Meta-Topolin mediated in vitro propagation in an ornamentally important crop Iris × hollandica Tub. cv. professor Blaauw and genetic fidelity studies using SCoT markers

Abstract

Dutch iris is a commercially important bulbous ornamental crop. Its high demand in global floriculture market necessitates the production of its high-quality planting material. In the present investigation, an efficient in vitro propagation system has been developed for Iris × hollandica Tub. cv. Professor Blaauw (Dutch iris) using meta-Topolin (mT) for the first time. Effect of various concentrations of BAP, Kn, and mT (0, 0.5, 1.0, 1.5 and 2 mg L−1) along with varying photoperiods (16 h light and dark incubation for 1, 2, 3 and 4 weeks) on in vitro shoot induction from the twin scale explants was studied.
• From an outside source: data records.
(** The ring's next bytes are a whole command the thread accepts: its header, its
    barriers and its payload, in a ring it may read. *)
Record fetched (m : memory) (nw : Z) (f : Fifo) (c : Wire.FifoCommand)
    (barriers body : list byte) : Prop := {
  fe_live : f_quiesced f = false;
  fe_readable : Ring.readable (f_ring f) (f_ring_length f);
  fe_supplied : supplied m nw (f_ring f) (Wire.clength c);
  fe_ok : Wire.command_ok c;
  fe_data : ring_data m (f_ring_length f) (f_ring f) (Wire.clength c) =
    Wire.command_bytes c ++ barriers ++ body;
  fe_barriers : Z.of_nat (length barriers) = 8 * Wire.barrier_count c;
  fe_count : Wire.barrier_count c <= 64;
  fe_length : Wire.clength c <= f_ring_length f;
}.

(** The FIFO once the command is read. *)
Definition after_read (f : Fifo) (g : Ring.Ring) : Fifo :=
  with_ring (with_command_offset f (Ring.latch_offset (f_ring f))) g.

Lemma length_command_bytes c : length (Wire.command_bytes c) = 12%nat.
Proof. unfold Wire.command_bytes. by rewrite !length_app, !length_le_bytes. Qed.

Lemma fetched_lengths m nw f c barriers body :
  fetched m nw f c barriers body ->
  Wire.clength c = 12 + Z.of_nat (length barriers) + Z.of_nat (length body).
Proof.
  intros [_ _ _ Hok Hd _ _ _]. destruct Hok as (_ & _ & HL & _).
  pose proof (length_ring_data m (f_ring_length f) (f_ring f) (Wire.clength c) ltac:(lia)) as Hl.
  rewrite Hd, !length_app, length_command_bytes in Hl. lia.
Qed.

(** One part of a command: a full read of its bytes, the rest still to come. *)
Lemma read_part m nw f cl n k xs ys :
  f_quiesced f = false -> Ring.readable (f_ring f) (f_ring_length f) -> 0 <= n -> 0 <= k ->
  supplied m nw (f_ring f) (n + k) ->
  ring_data m (f_ring_length f) (f_ring f) (n + k) = xs ++ ys -> Z.of_nat (length xs) = n ->
  exists g', moved (f_ring_length f) (f_ring f) n g' /\
    read_ring (MkWorld m f cl) n = Ret (MkWorld m (with_ring f g') cl, xs, Ring.Full) /\
    Ring.readable g' (f_ring_length f) /\ supplied m nw g' k /\
    ring_data m (f_ring_length f) g' k = ys.
Proof.
  intros Hq Hr Hn Hk Hs Hd Hxs.
  assert (supplied m nw (f_ring f) n) as Hs'.
  { destruct (f_ring f); [exact Hs|]. destruct Hs. split; [done|lia]. }
  destruct (read_full m nw _ _ n Hr Hn Hs') as (g' & Hg & Hm). exists g'.
  rewrite (moved_data m _ _ n k g') in Hd by done.
  apply app_inj_1 in Hd as [Hx Hy].
  2: { pose proof (length_ring_data m (f_ring_length f) (f_ring f) n Hn). lia. }
  split_and!; [done| |exact (moved_readable _ _ _ _ Hr Hm)
    |exact (moved_supplied m nw _ _ n k g' Hn Hk Hs Hm)|done].
  unfold read_ring. cbn [mem fifo calls]. by rewrite Hq, Hg, Hx.
Qed.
Of the cytokinins tested, different doses of mT has resulted in better shoot induction response from twin scale explants than BAP and Kn. Photoperiod duration has also affected shoot induction response significantly. Along with dark incubation for 1 week, cytokinin mT at 1.0 mg L−1 in MS medium has resulted in maximum shoot induction response (91.63%) with increased emergence of micro shoots (4.83 shoots/explant with average shoot length of 5.02 cm). Efficacy of BAP and mT alone or in combination with auxins for in vitro shoot multiplication was also compared. The synergistic effect of cytokinin-auxin in multiplication medium comprising MS + 1.0 mg L−1 mT + 0.25 mg L−1 NAA resulted in considerably higher number of shoots (17.53) with mean shoot length (7.06 cm) and maximum number of bulblets (2.74). Positive effect of increased sucrose concentration (90 g L−1) alone or with paclobutrazol (5 mg L−1) on in vitro bulblet formation and bulblet size was observed respectively. The superiority of mT over BAP was also found during in vitro rhizogenesis. Shoots raised on the mT medium were healthy and long enough, thus showed better rooting response (63.83%) on ½ MS medium + 0.5 mg L−1 IAA after 4 weeks of incubation. About 89.16% survival rate was recorded for in vitro raised plantlets under ex vitro conditions. Analysis of clonal fidelity of thirteen in vitro regenerated plants was done using SCoT markers. Out of 36 primers, 13 primers showed clearly scorable monomorphic bands, thus displaying genetic uniformity among in vitro regenerated plantlets. This mT mediated protocol can be routinely used for the rapid large scale production of this valuable floriculture crop.